The potential clinical use of mesenchymal stem cells (MSC) in equine veterinary medicine has been increasingly explored the past few years. Initially, little or no standardization for the isolation and characterization of equine MSC was present, in marked contrast to the detailed guidelines described for the characterization of human MSC. First, the isolation protocol for umbilical cord blood-derived MSC was optimized by comparing four isolation methods (hydroxyethyl starch, ammonium chloride, Ficoll-Paque and Percoll), and culture conditions such as cell density, culture medium and serum coating of the wells (Figure 1).

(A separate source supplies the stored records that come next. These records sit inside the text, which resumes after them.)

(* ===== verification/TestReport.v ===== *)
(** * test.py: the translation of the XML results into text and HTML
    [read_test], [node_to_text], [translate_to_text] and [translate_to_html].
    The state is the program's standard output and the files; a document is
    the tree that ElementTree makes of the XML file, whose parser is a
    parameter. *)
From Stdlib Require Import Ascii.
From S2P Require Import Prelude PyStr PyXml.

(** [%s] of a string or None. *)
Definition py_str (s : option string) : string := default "None" s.
(** [if s:] *)
Definition truthy (s : option string) : bool :=
  match s with Some (String _ _) => true | _ => false end.

(** ** Files *)

Record fs : Type := Fs { stdout : string; files : gmap string string }.
Definition io : Type → Type := eff fs exn.

Definition print (s : string) : io unit := λ st, (Fs (stdout st +:+ s) (files st), Ok tt).
(** [open(f, 'w')] *)
Definition open_w (f : string) : io unit := λ st,
  (Fs (stdout st) (<[f := ""]> (files st)), Ok tt).
Definition write (f : string) (s : string) : io unit := λ st,
  (Fs (stdout st) (alter (λ content, content +:+ s) f (files st)), Ok tt).
Definition write_all (f : string) (l : list string) : io unit := for_each (write f) l.

(** ** Reading one test *)

Definition read_test (test : element)
    : res (option string * option string * option string * option string) :=
  result ← find_text test "Result";
  name ← find_text test "Name";
  let reason := match find test "Reason" with Some r => text r | None => Some "" end in
  let time_real := match find test "Time" with Some t => get t "real" | None => Some "" end in
  Ok (result, name, reason, time_real).

(** ** The text report *)

Definition dq : string := String "034" "".
Definition nl : string := String "010" "".

Definition text_line (result name reason time_real : option string) (test_type : string) : string :=
  let reason := if truthy reason then Some (" (" +:+ py_str reason +:+ ")") else reason in
  py_str result +:+ ": Test " +:+ test_type +:+ " " +:+ dq +:+ py_str name +:+ dq +:+ " ("
  +:+ py_str time_real +:+ ")" +:+ py_str reason +:+ nl.

(** [f.write("      Message:   %s\n" % details.find('Message').text)] *)
Definition write_field (f label field after : string) (details : element) : io unit :=
  t ← lift_res (find_text details field);
  write f (label +:+ py_str t +:+ after).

Figure 1. Umbilical cord blood is a non-invasive source for MSC isolation that can be collected easily at parturition before the umbilical cord ruptures.

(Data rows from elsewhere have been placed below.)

(* ===== verification/TestDispatch.v ===== *)
(** * test.py: what is built, which tests are selected, the jobs dispatched
    The parts of [run_tests] before the worker threads have work: the waf
    target, the library paths, the lists of examples, the selection of the
    test suites, the number of workers and the job of every test.  Parameters:
    the processes (as in [TestJobs]), the files that exist, the lists read
    from the [examples-to-run.py] files and the evaluation of the conditions
    they contain. *)
From Stdlib Require Import Ascii.
From S2P Require Import Prelude PyStr PyPath PyXml TestReport TestJobs.
#[local] Open Scope Z_scope.

Definition core_kinds : list string := ["core"; "performance"; "system"; "unit"].
Definition core_valgrind_skip_tests : list string :=
  ["ns3-tcp-cwnd"; "nsc-tcp-loss"; "ns3-tcp-interoperability"; "routing-click";
   "lte-rr-ff-mac-scheduler"; "lte-tdmt-ff-mac-scheduler"; "lte-fdmt-ff-mac-scheduler";
   "lte-pf-ff-mac-scheduler"; "lte-tta-ff-mac-scheduler"; "lte-fdbet-ff-mac-scheduler";
   "lte-ttbet-ff-mac-scheduler"; "lte-fdtbfq-ff-mac-scheduler"; "lte-tdtbfq-ff-mac-scheduler";
   "lte-pss-ff-mac-scheduler"].
Definition core_nsc_missing_skip_tests : list string :=
  ["ns3-tcp-cwnd"; "nsc-tcp-loss"; "ns3-tcp-interoperability"].
Definition TMP_OUTPUT_DIR : string := "testpy-output".

(** [len(s)] as a condition. *)
Definition nonempty (s : string) : bool := negb (bool_decide (s = "")).

(** ** The build *)

Definition BUILD_PROFILE_SUFFIX (cfg : config) : string :=
  if decide (BUILD_PROFILE cfg = "release") then "" else "-" +:+ BUILD_PROFILE cfg.
(** ["%s%s-%s%s" % (APPNAME, VERSION, name, BUILD_PROFILE_SUFFIX)] *)
Definition program_name (cfg : config) (name : string) : string :=
  APPNAME cfg +:+ VERSION cfg +:+ "-" +:+ name +:+ BUILD_PROFILE_SUFFIX cfg.
Definition test_runner_name (cfg : config) : string := program_name cfg "test-runner".

Definition waf_cmd (options : options_t) : string :=
  if opt_kinds options || opt_list options
     || (nonempty (opt_constrain options) && bool_decide (opt_constrain options ∈ core_kinds))
  then "./waf --target=test-runner"
  else if nonempty (opt_example options)
  then "./waf --target=" +:+ basename (opt_example options)
  else "./waf".

(** [make_paths]: the changes to [os.environ]; [platform] is [sys.platform]. *)
Definition add_paths (var sep : string) (paths : list string) (environ : gmap string string)
    : gmap string string :=
  let environ := if decide (is_Some (environ !! var)) then environ else <[var := ""]> environ in
  foldl (λ environ path, alter (λ v, v +:+ sep +:+ path) var environ) environ paths.
Definition make_paths (cfg : config) (platform : string) (environ : gmap string string)
    : gmap string string :=
  let have_PYTHONPATH := bool_decide (is_Some (environ !! "PYTHONPATH")) in
  let pypath := path_join (path_join (NS3_BUILDDIR cfg) "bindings") "python" in
  let environ := <["PYTHONPATH" := pypath]> environ in
  let environ := if have_PYTHONPATH then alter (λ v, v +:+ ":" +:+ pypath) "PYTHONPATH" environ
                 else <["PYTHONPATH" := pypath]> environ in
  if decide (platform = "darwin") then
    add_paths "DYLD_LIBRARY_PATH" ":" (NS3_MODULE_PATH cfg) environ
  else if decide (platform = "win32") then add_paths "PATH" ";" (NS3_MODULE_PATH cfg) environ
  else if decide (platform = "cygwin") then add_paths "PATH" ":" (NS3_MODULE_PATH cfg) environ
  else add_paths "LD_LIBRARY_PATH" ":" (NS3_MODULE_PATH cfg) environ.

To confirm the mesenchymal identity, isolated MSC were differentiated towards the osteogenic, chondrogenic and adipogenic lineage (Figure 2), and immunophenotyped by multicolor flow cytometry based on their expression of different cell protein markers.

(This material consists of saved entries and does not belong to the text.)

Lemma chunk_start_digits line g1 g3 :
  chunk_start line = Some (g1, g3) → all_digits (chars g1) ∧ all_digits (chars g3).
Proof.
  unfold chunk_start. intros H.
  repeat match goal with
  | H : (_ ≫= _) = Some _ |- _ => apply bind_Some in H; destruct H as (? & ? & H)
  | H : (let '(_, _) := ?x in _) = Some _ |- _ => destruct x
  end.
  injection H as <- <-. rewrite !chars_of_chars. split; by eapply digits1_digits.
Qed.

(** ** The six kinds of lines *)
Inductive line_kind :=
| LSrcFile (g : string)
| LDstFile (g : string)
| LChunk (g1 g3 : string)
| LLine (l : PatchChunkLine)
| LBad.

Definition classify (line : string) : line_kind :=
  match search_prefix "--- " line with Some g => LSrcFile g | None =>
  match search_prefix "+++ " line with Some g => LDstFile g | None =>
  match chunk_start line with Some (g1, g3) => LChunk g1 g3 | None =>
  match search_prefix "-" line with Some g => LLine {| l_type := SRC; l_line := g |} | None =>
  match search_prefix "+" line with Some g => LLine {| l_type := DST; l_line := g |} | None =>
  match search_prefix " " line with Some g => LLine {| l_type := BOTH; l_line := g |} | None =>
  LBad end end end end end end.

Definition open_chunk (g1 g3 : string) (i : nat) (st : pstate) : pstate :=
  {| patchset := alter (add_chunk (new_chunk g1 g3)) i (patchset st);
     current_patch := current_patch st;
     current_chunk :=
       Some (i, default 0%nat ((λ p, length (p_chunks p)) <$> patchset st !! i)) |}.

Lemma parse_line_classify st line :
  parse_line st line =
  match classify line with
  | LSrcFile g => Ok {| patchset := patchset st ++ [patch_set_src g new_patch];
                        current_patch := Some (length (patchset st));
                        current_chunk := current_chunk st |}
  | LDstFile g => match current_patch st with
                  | None => Err AttributeError
                  | Some i => Ok (upd_patch i (patch_set_dst g) st)
                  end
  | LChunk g1 g3 => match current_patch st with
                    | None => Err AttributeError
                    | Some i => Ok (open_chunk g1 g3 i st)
                    end
  | LLine l => add_to_chunk l st
  | LBad => Err (PyException "")
  end.
Proof.
  unfold parse_line, classify, open_chunk.
  destruct (search_prefix "--- " line); [done|].
  destruct (search_prefix "+++ " line); [done|].
  destruct (chunk_start line) as [[]|]; [done|].
  destruct (search_prefix "-" line); [done|].
  destruct (search_prefix "+" line); [done|].
  by destruct (search_prefix " " line).
Qed.

(** ** The patch sets the parser returns *)
Definition line_ok (l : PatchChunkLine) : Prop :=
  no_newline (l_line l) ∧
  (l_type l = SRC ∧ ¬ (chars "-- " `prefix_of` chars (l_line l)) ∨
   l_type l = DST ∧ ¬ (chars "++ " `prefix_of` chars (l_line l)) ∨
   l_type l = BOTH).
Definition chunk_ok (c : PatchChunk) : Prop :=
  0 ≤ c_src_pos c ∧ 0 ≤ c_dst_pos c ∧ Forall line_ok (c_lines c).
Definition patch_ok (p : Patch) : Prop :=
  no_newline (p_src p) ∧ no_newline (p_dst p) ∧ Forall chunk_ok (p_chunks p).

Lemma search_no_newline p s g : search_prefix p s = Some g → no_newline g.
Proof. intros H. by apply search_prefix_spec in H as [? _]. Qed.

Lemma search_longer p q line g :
  search_prefix p line = Some g → search_prefix (p +:+ q) line = None →
  ¬ (chars q `prefix_of` chars g).
Proof.
  intros [Hg Hline]%search_prefix_spec Hnone [r Hr].
  cut (search_prefix (p +:+ q) line = Some (of_chars r)); [congruence|].
  assert (g = q +:+ of_chars r) as ->.
  { apply chars_inj. by rewrite chars_app, chars_of_chars. }
  apply search_prefix_spec. split.
  - unfold no_newline in *. rewrite chars_app in Hg. set_solver.
  - rewrite !append_assoc in *. destruct Hline as [-> | ->]; auto.
Qed.

Lemma classify_line_ok line l : classify line = LLine l → line_ok l.
Proof.
  unfold classify, line_ok. intros Hc.
  destruct (search_prefix "--- " line) eqn:E1; [done|].
  destruct (search_prefix "+++ " line) eqn:E2; [done|].
  destruct (chunk_start line) as [[]|]; [done|].
  destruct (search_prefix "-" line) eqn:E3.
  { injection Hc as <-; simpl. split; [by eapply search_no_newline|]. left.
    split; [done|]. by apply (search_longer "-" "-- " line). }
  destruct (search_prefix "+" line) eqn:E4.
  { injection Hc as <-; simpl. split; [by eapply search_no_newline|]. right; left.
    split; [done|]. by apply (search_longer "+" "++ " line). }
  destruct (search_prefix " " line) eqn:E5; [|done].
  injection Hc as <-; simpl. split; [by eapply search_no_newline|]. auto.
Qed.

Lemma classify_ok line :
  match classify line with
  | LSrcFile g | LDstFile g => no_newline g
  | LChunk g1 g3 => chunk_ok (new_chunk g1 g3)
  | LLine l => line_ok l
  | LBad => True
  end.
Proof.
  destruct (classify line) eqn:E; try by eapply classify_line_ok. 4: done.
  all: unfold classify in E; repeat case_match; simplify_eq; try by eapply search_no_newline.
  apply chunk_start_digits in H1 as [? ?].
  repeat split; simpl; [by apply int_of_chars_nonneg..|constructor].
Qed.

Lemma parse_line_ok st line st' :
  Forall patch_ok (patchset st) → parse_line st line = Ok st' → Forall patch_ok (patchset st').
Proof.
  rewrite parse_line_classify. pose proof (classify_ok line) as Hk. intros Hst Hp.
  destruct (classify line) as [g|g|g1 g3|l|]; unfold add_to_chunk in Hp;
    repeat case_match; simplify_eq/=; try (apply Forall_alter; [done|]).
  - apply Forall_app; split; [done|]. apply Forall_singleton. repeat split; simpl; [done|apply not_elem_of_nil|constructor].
  - intros p _ (? & ? & ?). by repeat split.
  - intros p _ (? & ? & ?). repeat split; simpl; [done..|].
    apply Forall_app; split; [done|]. by apply Forall_singleton.
  - intros p _ (? & ? & ?). repeat split; simpl; [done..|].
    apply Forall_alter; [done|]. intros c _ (? & ? & ?). repeat split; simpl; [done..|].
    apply Forall_app; split; [done|]. by apply Forall_singleton.
Qed.

Lemma parse_lines_ok st lines st' :
  Forall patch_ok (patchset st) → parse_lines st lines = Ok st' → Forall patch_ok (patchset st').
Proof.
  revert st; induction lines as [|line lines IH]; simpl; intros st Hst Hp; [by simplify_eq|].
  apply bind_ok in Hp as (st1 & ? & ?). eauto using parse_line_ok.
Qed.

Lemma parse_patchset_ok lines ps : parse_patchset lines = Ok ps → Forall patch_ok ps.
Proof.
  unfold parse_patchset. destruct (parse_lines pstate0 lines) as [st|] eqn:E; [|done].
  intros [= <-]. by eapply (parse_lines_ok pstate0); [apply Forall_nil|].
Qed.

(** ** What the writers write *)
Definition line_mark (l : PatchChunkLine) : string :=
  if l_type l =? SRC then "-" else if l_type l =? DST then "+" else " ".
Definition line_text (l : PatchChunkLine) : string := line_mark l +:+ l_line l +:+ nl.
Definition chunk_text (c : PatchChunk) : list string :=
  chunk_header (c_src_pos c) (src_len c) (c_dst_pos c) (dst_len c) :: (line_text <$> c_lines c).
Definition patch_text (p : Patch) : list string :=
  ("--- " +:+ p_src p +:+ nl) :: ("+++ " +:+ p_dst p +:+ nl) :: (p_chunks p ≫= chunk_text).

Lemma for_each_write {A} (w : A → eff out_file exn unit) (text : A → list string) l :
  Forall (λ x, ∀ f, w x f = (f ++ text x, Ok ())) l →
  ∀ f, for_each w l f = (f ++ (l ≫= text), Ok ()).
Proof.
  induction 1 as [|x l Hx Hl IH]; intros f; simpl.
  - by rewrite app_nil_r.
  - unfold mbind, eff_bind. rewrite Hx, IH. by rewrite <-app_assoc.
Qed.

Definition typed (l : PatchChunkLine) : Prop := l_type l = SRC ∨ l_type l = DST ∨ l_type l = BOTH.

Lemma line_write_text l f : typed l → line_write l f = (f ++ [line_text l], Ok ()).
Proof. destruct l as [ty s]. intros [|[|]]; simpl in *; by subst. Qed.

Lemma bind_singleton {A B} (g : A → B) (l : list A) : (l ≫= λ x, [g x]) = g <$> l.
Proof.
  induction l as [|x l IH]; [done|].
  change (g x :: (l ≫= λ x, [g x]) = g x :: (g <$> l)). by rewrite IH.
Qed.

Lemma chunk_write_text c f : Forall typed (c_lines c) → chunk_write c f = (f ++ chunk_text c, Ok ()).
Proof.
  intros Hl. unfold chunk_write. unfold mbind at 1, eff_bind at 1. simpl.
  rewrite (for_each_write _ (λ l, [line_text l])).
  2:{ eapply Forall_impl; [exact Hl|]. intros. by apply line_write_text. }
  by rewrite <-app_assoc, bind_singleton.
Qed.

Lemma patch_write_text p f :
  Forall (λ c, Forall typed (c_lines c)) (p_chunks p) →
  patch_write p f = (f ++ patch_text p, Ok ()).
Proof.
  intros Hp. unfold patch_write. unfold mbind, eff_bind. simpl.
  rewrite (for_each_write _ chunk_text).
  2:{ eapply Forall_impl; [exact Hp|]. intros. by apply chunk_write_text. }
  by rewrite <-!app_assoc.
Qed.

Lemma line_ok_typed l : line_ok l → typed l.
Proof. unfold line_ok, typed. naive_solver. Qed.
Lemma chunk_ok_typed c : chunk_ok c → Forall typed (c_lines c).
Proof. intros (_ & _ & H). eapply Forall_impl; [exact H|]. apply line_ok_typed. Qed.

Lemma write_patches_text ps f :
  Forall patch_ok ps → for_each patch_write ps f = (f ++ (ps ≫= patch_text), Ok ()).
Proof.
  intros Hps. apply for_each_write. eapply Forall_impl; [exact Hps|].
  intros p (_ & _ & Hp) f'. apply patch_write_text.
  eapply Forall_impl; [exact Hp|]. apply chunk_ok_typed.
Qed.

Figure 2. Multi-lineage differentiation potential of equine mesenchymal stem cells: (1) osteogenic differentiation as confirmed by the Alizarine Red staining and (2) the Von Kossa staining, (3) chondrogenic differentiation as confirmed by the Alcian Blue staining and (4) adipogenic differentiation as confirmed by the Oil Red O staining (De Schauwer et al., 2011).

Since MSC markers share many common features with endothelial, epithelial and muscle cells, a panel of antigens is necessary to unequivocally identify MSC. As such, human MSC must express CD29, CD44, CD73, CD90 and CD105 and lack expression of CD14, CD34, CD45, CD79α and MHC II. The limited availability of monoclonal antibodies for immunophenotyping cells of large and small animal species is a major factor complicating the immunophenotypic characterization of MSC in veterinary medicine. Thirty commercially available monoclonal antibodies were validated for recognizing equine epitopes using equine mononuclear cells, equine lymphocytes or equine endothelial cells as appropriate positive control cells (Figure 3). Subsequently, a multicolor flow cytometric protocol to immunophenotype equine MSC was developed to simultaneously demonstrate the co-expression of specific MSC markers and the absence of hematopoietic antigen expression.

Figure 3. Flow cytometric and confocal fluorescence microscopic analyses of the cross-reacting monoclonal antibodies based on the appropriate equine positive control cells (De Schauwer et al., 2012).

In conclusion, we were the first to properly immunophenotype equine MSC.

Moreover, we optimized derivation of MSC from other sources such as bone marrow, adipose tissue, peripheral blood and Wharton’s jelly, and in other species, including bovine and canine.